The technology components of cities range from smart grids and driverless cars to automated buildings and advanced sensors. Each city is an ecosystem that also includes education, jobs and economic opportunity.
How cities are designed affect how we work, live and play as we navigate throughout the day to access schools, hospitals, playgrounds, retail stores, restaurants, parks and workplaces.
Think about how you can reimagine aspects your everyday life –is there a playground or baseball field near your home? Can your parents walk to a grocery store or do they need to drive or catch a bus? Is the temperature at your school comfortable all year round? What would you redesign in your city to make it more inviting using technology?
The Prompt:
Make a game that identifies issues in your community that you want to change with technology and utilize design thinking to re-imagine the space or place in your city to create solutions. Determine your solution by using and exploring a variety of techniques including research, interviews with people in your community, site visits, drawing prototypes, and creating models.
Detroit was founded in 1701 and its name originates from the French word d’Etroit, which means strait, in reference to its location on the river connecting the Great Lakes. In the early-1900s to the mid-1900s, Detroit was an automobile manufacturing boomtown. Detroit is still most notably known as the “Motor City”, the birthplace of the American auto industry and headquarters location for General Motors, Ford and Chrysler.
Detroit is also famous for introducing the “Motown sound” to the world with the establishment of Motown Records, which began popularizing the Soul and R&B genres during the 1950’s. From a design viewpoint, Detroit has been referred to as the “Paris of the West” for it’s grand electrified boulevards and distinct architectural character.

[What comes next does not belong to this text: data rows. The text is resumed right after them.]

Definition get_map {A B} (f : A → B) (g : get A) : get B :=
  match g with Found a => Found (f a) | NotFound => NotFound | GetFailed => GetFailed end.
Definition sts_read (kv : kvcluster) (p : StatefulSetObject * sts_status) : sts_object :=
  let '(s, x) := p in
  mkStsObj (Some (ss_Replicas s)) (sx_Generation x) (sx_ObservedGeneration x) (sx_UpdatedReplicas x) (sx_ReadyReplicas x)
    (sx_UpdateRevision x) (sx_CurrentRevision x) (templateCurrent kv s).
Definition cm_read (cm : ConfigMapObject) : cm_object := mkCmObj (decode_cluster <$> cm_Data cm !! ConfigKey).
Definition observed (kv : kvcluster) (ks : KVClusterStatus) (i : inputs) (u : gmap string Z) : option (Observation * gmap string Z) :=
  observe (planner_cluster kv ks) (in_Now i) (get_map (sts_read kv) (in_Sts i)) (get_map cm_read (in_Cm i)) (in_Claims i) (in_Pods i) (in_Ask i) u.

Definition IsStatus409 (e : act_error) : bool := match e with PostError e => IsStatus e 409 | _ => false end.

Definition requeue (a : Action) : Z := match a with ActNone t | ActWait t => t | _ => Fast cfg end.

(** [None]: the planner panics, or the world leaves the model *)
Definition Reconcile (w : world) (u : gmap string Z) (i : inputs) : option output :=
  match in_Get i with
  | GetFailed => Some (mkOutput w None u (Err GetError))
  | NotFound => Some (mkOutput w None u (Ok 0%Z))
  | Found (kv, deleting, ks) =>
      let patched s := if in_Patch i then s else ks in
      if (deleting : bool) then Some (mkOutput w (Some ks) u (Ok 0%Z))
      else if negb (forallb (in_Apply i) [FixedService (HeadlessService kv); FixedService (ClientService kv); FixedBudget (PodDisruptionBudget kv)])
      then Some (mkOutput w (Some (patched (recordFailure kv ks ApplyError))) u (Err NotApplied))
      else match observed kv ks i u with
      | None => Some (mkOutput w (Some ks) u (Err NotObserved))
      | Some (obs, u) =>
          '(a, st) ← Plan obs cfg;
          let sts := match in_Sts i with Found (s, _) => Some s | _ => None end in
          '(w, err) ← match execute kv sts a with
                      | None => Some (w, Some RenderRefused)
                      | Some q => send (spec_N (kc kv)) q (in_Call i) w
                      end;
          let actErr := match err with Some e => if IsStatus409 e then None else Some e | None => None end in
          Some (mkOutput w (Some (patched (writeStatus selector_string kv ks st actErr))) u
            (if in_Patch i then match actErr with Some e => Err (ActionError e) | None => Ok (requeue a) end else Err NotPatched))
      end
  end.
End reconcile.

(** ** Templates *)

Definition set_Replicas (s : StatefulSetObject) (r : nat) : StatefulSetObject :=
  mkStatefulSet (ss_Meta s) (ss_ServiceName s) r (PodManagementPolicy s) (WhenScaled s) (WhenDeleted s)
    (MinReadySeconds s) (ss_Selector s) (TemplateLabels s) (TemplateSpec s) (VolumeClaimTemplates s).

(** What no spec change touches: identity and storage are immutable. *)
Definition same_cluster (kv kv0 : kvcluster) : Prop :=
  Name (kc kv) = Name (kc kv0) ∧ Namespace (kc kv) = Namespace (kc kv0) ∧ kc_UID kv = kc_UID kv0 ∧ spec_Storage kv = spec_Storage kv0.

Lemma StatefulSet_ext kv kv0 r :
  same_cluster kv kv0 → Image kv = Image kv0 → Resources kv = Resources kv0 →
  placementOf (TemplateSpec (Render.StatefulSet kv 0)) = placementOf (TemplateSpec (Render.StatefulSet kv0 0)) →
  Render.StatefulSet kv r = Render.StatefulSet kv0 r.
Proof.
  intros (Hn & Hns & Hu & Hs) Hi Hr Hp. cbn in Hp. injection Hp as Ha Hsel Ht Hsp.
  unfold Render.StatefulSet, kv_container, labels, operatorLabels, objectMeta, StatefulSetName, ServiceName, ConfigMapName.
  by rewrite Hn, Hns, Hu, Hs, Hi, Hr, Ha, Hsel, Ht, Hsp.
Qed.

(** Changing the number of pods never rolls them.  A StatefulSet rendered
    for an earlier spec of the cluster, scaled under a later one, changes in
    nothing but its replicas, and its template is as current as before; the
    operator takes a template for current exactly when rendering the spec anew
    would change nothing but the replicas, and one that was just rendered is. *)
Theorem scaling_keeps_template kv kv0 r0 r :
  same_cluster kv kv0 →
  let s := Render.StatefulSet kv0 r0 in
  scaledStatefulSet kv (Some s) r = set_Replicas s r ∧
  templateCurrent kv (scaledStatefulSet kv (Some s) r) = templateCurrent kv s ∧
  (templateCurrent kv s = true ↔ Render.StatefulSet kv r = set_Replicas s r) ∧
  templateCurrent kv (Render.StatefulSet kv r) = true.
Proof.
  intros Hsame s.
  assert (scaledStatefulSet kv (Some s) r = set_Replicas s r) as Hscaled.
  { destruct Hsame as (Hn & Hns & Hu & Hs). unfold scaledStatefulSet.
    change (templateSource kv (Some s)) with (set_source kv (Image kv0) (Resources kv0)).
    unfold s, set_TemplateSpec, set_Replicas, Render.StatefulSet, kv_container, labels, operatorLabels, objectMeta, StatefulSetName, ServiceName, ConfigMapName.
    cbn [set_source kc kc_UID Image Resources spec_Storage ss_Meta ss_ServiceName TemplateSpec VolumeClaimTemplates TemplateLabels placementOf setPlacement].
    by rewrite Hn, Hns, Hu, Hs. }
  split; [done|]. split; [by rewrite Hscaled|]. split.
  - unfold templateCurrent. cbn [Containers TemplateSpec s Render.StatefulSet List.find kv_container ct_Name ct_Image ct_Resources].
    rewrite (bool_decide_true ("kv" = "kv")) by done. case_bool_decide as Hp; cbn [negb].
    + rewrite andb_true_iff, !bool_decide_eq_true. split.
      * intros [Hi Hr]. by apply (StatefulSet_ext kv kv0 r).
      * intros E. apply (f_equal (λ x, Containers (TemplateSpec x))) in E. cbn in E. by injection E as -> ->.
    + split; [done|]. intros E. exfalso. apply Hp. symmetry. apply (f_equal (λ x, placementOf (TemplateSpec x)) E).
  - unfold templateCurrent. rewrite bool_decide_true by done. cbn. by rewrite !bool_decide_true.
Qed.
(* ===== verification/JsonLines.v ===== *)
(** * Files of JSON lines (internal/chaos: record.go ReadRecords, readback.go
      ReadReadback, check.go ReadEvents)

    The recorder and the read-back write one JSON document per line
    ([json.Encoder]); the check reads the lines back with a [bufio.Scanner],
    which skips blank ones and fails on a line that is too long.

    Shown: what was written is what is read, in order; a damaged line is an
    error that names it, never a record less. *)

From stdpp Require Import gmap strings list.
From Stdlib Require Import ZArith Lia Ascii.
From S2P Require Import Prelude GoLib Json Manifest.

Open Scope nat_scope.

Local Notation newline := ("010"%char).
Local Notation cr := ("013"%char).

(** ** Reading *)

(** [strings.TrimSpace] leaves nothing: white space as [unicode.IsSpace] has it,
    in UTF-8 *)
Definition wide_space (a b c : N) : bool :=
  ((a =? 225) && (b =? 154) && (c =? 128) || (a =? 227) && (b =? 128) && (c =? 128) ||
   (a =? 226) && ((b =? 128) && ((128 <=? c) && (c <=? 138) || (c =? 168) || (c =? 169) || (c =? 175)) || (b =? 129) && (c =? 159)))%N.
Fixpoint blank (b : bytes) : bool :=
  match b with
  | [] => true
  | x :: rest =>
      if is_space x then blank rest
      else match rest with
      | y :: rest2 =>
          if ((N_of_ascii x =? 194) && ((N_of_ascii y =? 133) || (N_of_ascii y =? 160)))%N then blank rest2
          else match rest2 with
          | z :: rest3 => if wide_space (N_of_ascii x) (N_of_ascii y) (N_of_ascii z) then blank rest3 else false
          | [] => false
          end
      | [] => false
      end
  end.

(** [bufio.ScanLines]: the lines, without a carriage return at the end; no line
    after the last newline if nothing follows it *)
Definition drop_cr (l : bytes) : bytes :=
  match last l with Some c => if bool_decide (c = cr) then removelast l else l | None => l end.
Fixpoint drop_last_empty (ls : list bytes) : list bytes :=
  match ls with [] => [] | [[]] => [] | l :: rest => l :: drop_last_empty rest end.
Definition scan (content : bytes) : list bytes := drop_last_empty (split_lines content).

Inductive lines_error := BadLine (line : nat) | LineTooLong.

Section lines.
Context {A : Type} `{!JsonCodec A}.

(** The loop of the three readers; [limit] is the scanner's buffer. *)
Fixpoint read_loop (limit line : nat) (ls : list bytes) : res lines_error (list A) :=
  match ls with
  | [] => Ok []
  | l :: rest =>
      if limit <=? length l then Err LineTooLong
      else if blank (drop_cr l) then read_loop limit (S line) rest
      else match json_unmarshal (drop_cr l) with
      | None => Err (BadLine line)
      | Some x => match read_loop limit (S line) rest with Ok xs => Ok (x :: xs) | Err e => Err e end
      end
  end.
Definition read_lines (limit : nat) (content : bytes) : res lines_error (list A) := read_loop limit 1 (scan content).

(** ** Writing *)

(** [json.Encoder.Encode], a document and a newline *)
Definition encode_line (x : A) : option bytes := (λ b, b ++ [newline]) <$> json_marshal x.

(** The document of a struct is one line, in braces. *)
Class JsonLine : Prop :=
  json_line : ∀ (x : A) b, json_marshal x = Some b → no_newline b ∧ ∃ mid, b = "{"%char :: mid ++ ["}"%char].

Lemma braces_not_blank mid : blank ("{"%char :: mid) = false.
Proof. destruct mid as [|y [|z rest]]; cbn; try done. Qed.

Lemma braces_no_cr b mid : b = "{"%char :: mid ++ ["}"%char] → drop_cr b = b.
Proof. intros ->. unfold drop_cr. by rewrite app_comm_cons, last_snoc. Qed.

(** What was read of a line. *)
Lemma read_document `{!JsonLine} limit line x b rest :
  json_marshal x = Some b → json_unmarshal b = Some x → length b < limit →
  read_loop limit line (b :: rest) = match read_loop limit (S line) rest with Ok xs => Ok (x :: xs) | Err e => Err e end.
Proof.
  intros Hm Hu Hl. destruct (json_line x b Hm) as (_ & mid & E). cbn [read_loop].
  rewrite (proj2 (Nat.leb_gt _ _)) by done. rewrite (braces_no_cr b mid E), Hu. rewrite E at 1. by rewrite braces_not_blank.
Qed.

Lemma drop_last_empty_lines ls : drop_last_empty (ls ++ [[]]) = ls.
Proof.
  induction ls as [|l ls IH]; [done|]. cbn [app drop_last_empty].
  destruct l; cbn [app]; [destruct (ls ++ [[]]) eqn:E; [by destruct ls|by rewrite IH]|by rewrite IH].
Qed.

Definition written (x : A) (b : bytes) : Prop := json_marshal x = Some b ∧ json_unmarshal b = Some x.

Lemma read_written `{!JsonLine} limit xs bs : Forall2 written xs bs → Forall (λ b, length b < limit) bs →
  read_lines limit (lines_of bs) = Ok xs.
Proof.
  intros Hw Hl. unfold read_lines, scan.
  assert (Forall no_newline bs) as Hn.
  { clear Hl. induction Hw as [|x b xs bs [Hm _] _ IH]; constructor; [by eapply json_line|done]. }
  rewrite <-(app_nil_r (lines_of bs)), split_lines_of, drop_last_empty_lines by (done || by apply not_elem_of_nil).
  clear Hn. generalize 1. induction Hw as [|x b xs bs [Hm Hu] _ IH]; intros line; [done|].
  apply Forall_cons in Hl as [Hb Hl]. rewrite (read_document _ _ x) by done. by rewrite IH.
Qed.

(** ** What is read is what was written *)

(** Encoding each of [xs] in turn gives a file from which exactly [xs] is read,
    if the codec is faithful to them and no line exceeds the buffer. *)
Theorem json_lines_roundtrip `{!JsonLine} (ok : A → Prop) `{!JsonRoundTrip A ok} limit xs ls :
  mapM encode_line xs = Some ls → Forall ok xs → Forall (λ l, length l ≤ limit) ls → read_lines limit (concat ls) = Ok xs.
Proof.
  intros Hm Hok Hl.
  assert (∃ bs, ls = (λ b, b ++ [newline]) <$> bs ∧ Forall2 written xs bs) as (bs & -> & Hw).
  { clear Hl. apply mapM_Some in Hm. revert Hok. induction Hm as [|x l xs ls Hx _ IH]; intros Hok.
    - exists []. by split; [|constructor].
    - apply Forall_cons in Hok as [Hox Hok]. destruct (IH Hok) as (bs & -> & Hw). apply fmap_Some in Hx as (b & Hb & ->).
      exists (b :: bs). split; [done|]. constructor; [|done]. split; [done|]. by apply (json_roundtrip (ok := ok)). }
  change (concat ((λ b, b ++ [newline]) <$> bs)) with (concat (map (λ b, b ++ [newline]) bs)).
  rewrite <-flat_map_concat_map. assert (flat_map (λ b, b ++ [newline]) bs = lines_of bs) as ->.
  { unfold lines_of. clear. induction bs as [|b bs IH]; [done|]. cbn. by rewrite IH. }
  apply read_written; [done|]. apply Forall_fmap in Hl. apply (Forall_impl _ _ _ Hl). intros b Hb. cbn in Hb. rewrite length_app in Hb. cbn in Hb. lia.
Qed.

(** Without an error, every line that is not blank is a document that was
    read, in order: none is skipped. *)
Theorem every_line_is_read limit content xs : read_lines limit content = Ok xs →
  Some <$> xs = (λ l, json_unmarshal (drop_cr l)) <$> bfilter (λ l, negb (blank (drop_cr l))) (scan content).
Proof.
  unfold read_lines. generalize 1. generalize (scan content). intros ls. revert xs. induction ls as [|l ls IH]; intros xs line; cbn [read_loop bfilter].
  { by intros [= <-]. }
  destruct (limit <=? length l); [done|]. destruct (blank (drop_cr l)); cbn [negb]; [apply IH|].
  destruct (json_unmarshal (drop_cr l)) as [x|] eqn:E; [|done]. destruct (read_loop limit (S line) ls) as [xs'|] eqn:Er; [|done].
  intros [= <-]. rewrite !fmap_cons, E. by rewrite (IH _ _ Er).
Qed.
End lines.

Arguments JsonLine A {_}.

The city’s economy soared in the twentieth century, towering buildings were built and the city was full of jobs. But, in the coming years, a combination of population decline, competition from foreign manufacturers, and soaring unemployment due to the recession in 2008, led to a crippled economy. Today, many of the architectural gems of Detroit have fallen into disrepair as a result of drastic disinvestment in the City since the population loss of the 1960’s. In 1950, the City of Detroit was one of the largest and most influential American cities with a population of nearly 2 million. In 2016, the population count was just under 700,000 residents occupying a land mass of 139 square miles. Plagued by high vacancy rates and low population, Detroit now has a unique opportunity to reinvent itself.
While still facing the outcomes of these issues, the city is recovering. The city has settled its bankruptcy and has ended its second fiscal year with a balanced budget and has enacted a restoration project to remove the crumbling Flint River Dam and surround the river with80 acres of park space to increase recreation. Despite the renewal, there are aspects of the city that could be improved upon.